This is the first in a two-part series where we'll be looking at how technology and social media platforms help families to stay better connected. Since this is the season for spending time with those close to you, we thought this might offer you some ideas for keeping in touch when the new year comes round.
Earlier in the year, in July, we attended a conference called Reboot Britain, where the main focus of discussion was on using technology to re-start the local economy. The event was attended by government officials, entrepreneurs, academics, film makers, politicians, teachers, and even some young children. There were many different cross-sections of society present, but all of these people were interested in one thing: the opportunities that exist in a technologically-connected society and how we can best use those to help get the local economy back on its feet.

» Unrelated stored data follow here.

(** X8: the delay of the next poll is taken from what the page binds to
    the global [interval], never from the script's own [checkInterval]: when
    the page binds [interval] to a number and has not assigned to
    [checkIndexing], every response that reaches the rescheduling statement
    completes normally and schedules [checkIndexing] once, with the timeout
    the host makes of that number (truncated, wrapped to 32 bits, not below
    0), which is the number itself when it is an integer from 0 to
    2^31 - 1; when that timer fires the next request is sent. *)
Theorem page_interval_drives_polling body b q :
  page_globals b !! "interval" = Some (VNumber q) →
  page_globals b !! "checkIndexing" = None →
  body ≠ "YES" →
  is_Some (document b !! "flash") ∨ body ≠ "NO" →
  result (onload body) b = Normal () ∧
  timers (exec (onload body) b) = timers b ++ [(CheckIndexingFn, timeout_of (VNumber q))] ∧
  0 ≤ timeout_of (VNumber q) < 2 ^ 31 ∧
  (∀ n, 0 ≤ n < 2 ^ 31 → (q == inject_Z n)%Q → timeout_of (VNumber q) = n) ∧
  (timers b = [] →
   ∃ b', step TimerFires (exec (onload body) b) = Some b' ∧
         timers b' = [] ∧
         requests b' = requests b ++ [poll_request]).
Proof.
  intros Hg Hf Hy Hreach.
  assert (Hon : ∃ b1, onload body b
                      = (Normal (),
                         set_timers (timers b ++ [(CheckIndexingFn, timeout_of (VNumber q))]) b1) ∧
                      timers b1 = timers b ∧ requests b1 = requests b ∧
                      pending b1 = pending b).
  { rewrite onload_falls_through, reschedule_eq by done.
    unfold bound_interval, bound_handler.
    case_decide; cbn [page_globals set_alerts]; rewrite Hg, Hf; cbn; eauto. }
  destruct Hon as (b1 & Hon & Ht & Hr & Hp).
  unfold result, exec. rewrite Hon. cbn [fst snd timers set_timers].
  split; [done|]. split; [done|]. split; [apply timeout_of_bounds|]. split.
  - intros n Hn Hq. cbn. rewrite (to_long_in_range q n) by done. lia.
  - intros Hnil. rewrite Hnil. cbn. eexists. split; [reflexivity|].
    cbn. by rewrite Hr.
Qed.

Lemma page_interval_drives_polling_witness :
  page_globals (page_with_interval 250) !! "interval" = Some (VNumber (inject_Z 250)) ∧
  page_globals (page_with_interval 250) !! "checkIndexing" = None ∧
  "NO" ≠ "YES" ∧
  (is_Some (document (page_with_interval 250) !! "flash") ∨ "NO" ≠ "NO") ∧
  timers (exec (onload "NO") (page_with_interval 250))
  = [] ++ [(CheckIndexingFn, timeout_of (VNumber (inject_Z 250)))].
Proof.
  assert (Hg : page_globals (page_with_interval 250) !! "interval"
               = Some (VNumber (inject_Z 250))) by reflexivity.
  assert (Hf : page_globals (page_with_interval 250) !! "checkIndexing" = None)
    by reflexivity.
  assert (Hy : "NO" ≠ "YES") by discriminate.
  assert (Hreach : is_Some (document (page_with_interval 250) !! "flash") ∨ "NO" ≠ "NO")
    by (left; eexists; reflexivity).
  split; [exact Hg|]. split; [exact Hf|]. split; [exact Hy|]. split; [exact Hreach|].
  exact (proj1 (proj2 (page_interval_drives_polling "NO" (page_with_interval 250)
                         (inject_Z 250) Hg Hf Hy Hreach))).
Defined.

(** X9: an element of the page with the id [interval] is enough to make
    the rescheduling statement run: when no global of that name exists, the
    identifier resolves to the element, which is not a number, so every
    response that reaches the statement completes normally and schedules
    [checkIndexing] with timeout 0. *)
Theorem element_named_interval body b :
  page_globals b !! "interval" = None →
  is_Some (document b !! "interval") →
  page_globals b !! "checkIndexing" = None →
  body ≠ "YES" →
  is_Some (document b !! "flash") ∨ body ≠ "NO" →
  result (onload body) b = Normal () ∧
  timers (exec (onload body) b) = timers b ++ [(CheckIndexingFn, 0)] ∧
  requests (exec (onload body) b) = requests b.
Proof.
  intros Hg [el Hd] Hf Hy Hreach.
  unfold result, exec. rewrite onload_falls_through, reschedule_eq by done.
  unfold bound_interval, bound_handler.
  case_decide; cbn [page_globals document set_alerts]; by rewrite Hg, Hd, Hf.
Qed.

Lemma element_named_interval_witness :
  page_globals page_with_interval_element !! "interval" = None ∧
  is_Some (document page_with_interval_element !! "interval") ∧
  page_globals page_with_interval_element !! "checkIndexing" = None ∧
  "NO" ≠ "YES" ∧
  (is_Some (document page_with_interval_element !! "flash") ∨ "NO" ≠ "NO") ∧
  timers (exec (onload "NO") page_with_interval_element) = [] ++ [(CheckIndexingFn, 0)].
Proof.
  assert (Hg : page_globals page_with_interval_element !! "interval" = None)
    by reflexivity.
  assert (Hd : is_Some (document page_with_interval_element !! "interval"))
    by (eexists; reflexivity).
  assert (Hf : page_globals page_with_interval_element !! "checkIndexing" = None)
    by reflexivity.
  assert (Hy : "NO" ≠ "YES") by discriminate.
  assert (Hreach : is_Some (document page_with_interval_element !! "flash") ∨ "NO" ≠ "NO")
    by (left; eexists; reflexivity).
  split; [exact Hg|]. split; [exact Hd|]. split; [exact Hf|]. split; [exact Hy|].
  split; [exact Hreach|].
  exact (proj1 (proj2 (element_named_interval "NO" page_with_interval_element
                         Hg Hd Hf Hy Hreach))).
Defined.

(** *** The two status values *)

(** C1: the handler reads the response body as one of two valid status
    values.  It takes the YES branch exactly when the body equals "YES", and
    then the indicator is shown: "hidden" is removed from its class list.
    It takes the NO branch exactly when the body equals "NO", and then the
    document and the alerts stay as they are.  Every other body is not
    accepted as a status: exactly those bodies raise the alert.  On a page
    whose indicator is hidden the three cases can be told apart by what the
    handler has done: the indicator is shown iff the body is "YES", and it
    stays hidden without an alert iff the body is "NO". *)
Theorem status_body_two_values body :
  (branch_of body = YesBranch ↔ body = "YES") ∧
  (branch_of body = NoBranch ↔ body = "NO") ∧
  (branch_of body = ErrorBranch ↔ body ≠ "YES" ∧ body ≠ "NO") ∧
  (∀ b cl, document b !! "flash" = Some cl →
     (body = "YES" →
        document (exec (onload body) b) !! "flash" = Some (tokens_remove "hidden" cl) ∧
        ("hidden" ∉ tokens_remove "hidden" cl) ∧
        alerts (exec (onload body) b) = alerts b) ∧
     (body = "NO" →
        document (exec (onload body) b) = document b ∧
        alerts (exec (onload body) b) = alerts b) ∧
     ("hidden" ∈ cl →
        (body = "YES" ↔
           ∃ cl', document (exec (onload body) b) !! "flash" = Some cl' ∧ "hidden" ∉ cl') ∧
        (body = "NO" ↔
           document (exec (onload body) b) !! "flash" = Some cl ∧
           alerts (exec (onload body) b) = alerts b))) ∧
  (∀ b, body ≠ "YES" ∧ body ≠ "NO" ↔
        alerts (exec (onload body) b) = alerts b ++ [error_alert]).
Proof.
  assert (Halerts : ∀ b, body ≠ "YES" ∧ body ≠ "NO" ↔
                         alerts (exec (onload body) b) = alerts b ++ [error_alert]).
  { intros b. rewrite onload_alerts. unfold is_unknown.
    destruct (branch_of body) eqn:Hb.
    - apply branch_of_yes in Hb as ->. split; [by intros [? _]|].
      by intros ?%app_inv_head.
    - apply branch_of_no in Hb as ->. split; [by intros [_ ?]|].
      by intros ?%app_inv_head.
    - by apply branch_of_error in Hb. }
  assert (Hquiet : ∀ b, body = "YES" ∨ body = "NO" →
                        alerts (exec (onload body) b) = alerts b).
  { intros b Hyn. rewrite onload_alerts. unfold is_unknown.
    destruct (branch_of body) eqn:Hb; rewrite ?app_nil_r; try done.
    apply branch_of_error in Hb as [Hy Hn]. by destruct Hyn. }
  assert (Hhidden : ∀ cl, "hidden" ∉ tokens_remove "hidden" cl).
  { intros cl. unfold tokens_remove. rewrite list_elem_of_filter. by intros [? _]. }
  split; [apply branch_of_yes|]. split; [apply branch_of_no|].
  split; [apply branch_of_error|]. split; [|done].
  intros b cl Hf.
  assert (Hyes : body = "YES" →
                 document (exec (onload body) b) !! "flash"
                 = Some (tokens_remove "hidden" cl)).
  { intros ->. unfold exec. rewrite (onload_yes _ _ Hf). cbn. apply lookup_insert_eq. }
  split; [|split].
  - intros Hy. split; [by apply Hyes|]. split; [done|]. apply Hquiet. by left.
  - intros ->. split; [by apply onload_document|]. apply Hquiet. by right.
  - intros Hin. split; split.
    + intros Hy. eexists. split; [by apply Hyes|done].
    + intros (cl' & Hcl' & Hnot). destruct (decide (body = "YES")) as [|Hy]; [done|].
      rewrite onload_document in Hcl' by done. congruence.
    + intros ->. split; [by rewrite onload_document|]. apply Hquiet. by right.
    + intros [Hdoc Hal]. destruct (decide (body = "YES")) as [Hy|Hy].
      { rewrite (Hyes Hy) in Hdoc. injection Hdoc as Hdoc.
        exfalso. apply (Hhidden cl). by rewrite Hdoc. }
      destruct (decide (body = "NO")) as [|Hn]; [done|].
      exfalso. assert (Ha : body ≠ "YES" ∧ body ≠ "NO") by done.
      apply (Halerts b) in Ha. rewrite Hal in Ha.
      rewrite <- (app_nil_r (alerts b)) in Ha at 1. by apply app_inv_head in Ha.
Qed.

We felt it was the perfect environment in which to pull out our camera and find out how some of the smartest, most technologically-aware people are staying connected to their families. The results were a little surprising. It became very clear, over the course of the day, that not all technology is created equal, and technology played different roles for different people in the ways they connected with others.
One theme that we found really interesting, and which appeared to be quite important to some of the people at the conference, was the idea of technology as a way of sharing information about what's happening within the family. Technology was even used to help make smarter decisions as a family, and to help inform any decisions that needed to be made.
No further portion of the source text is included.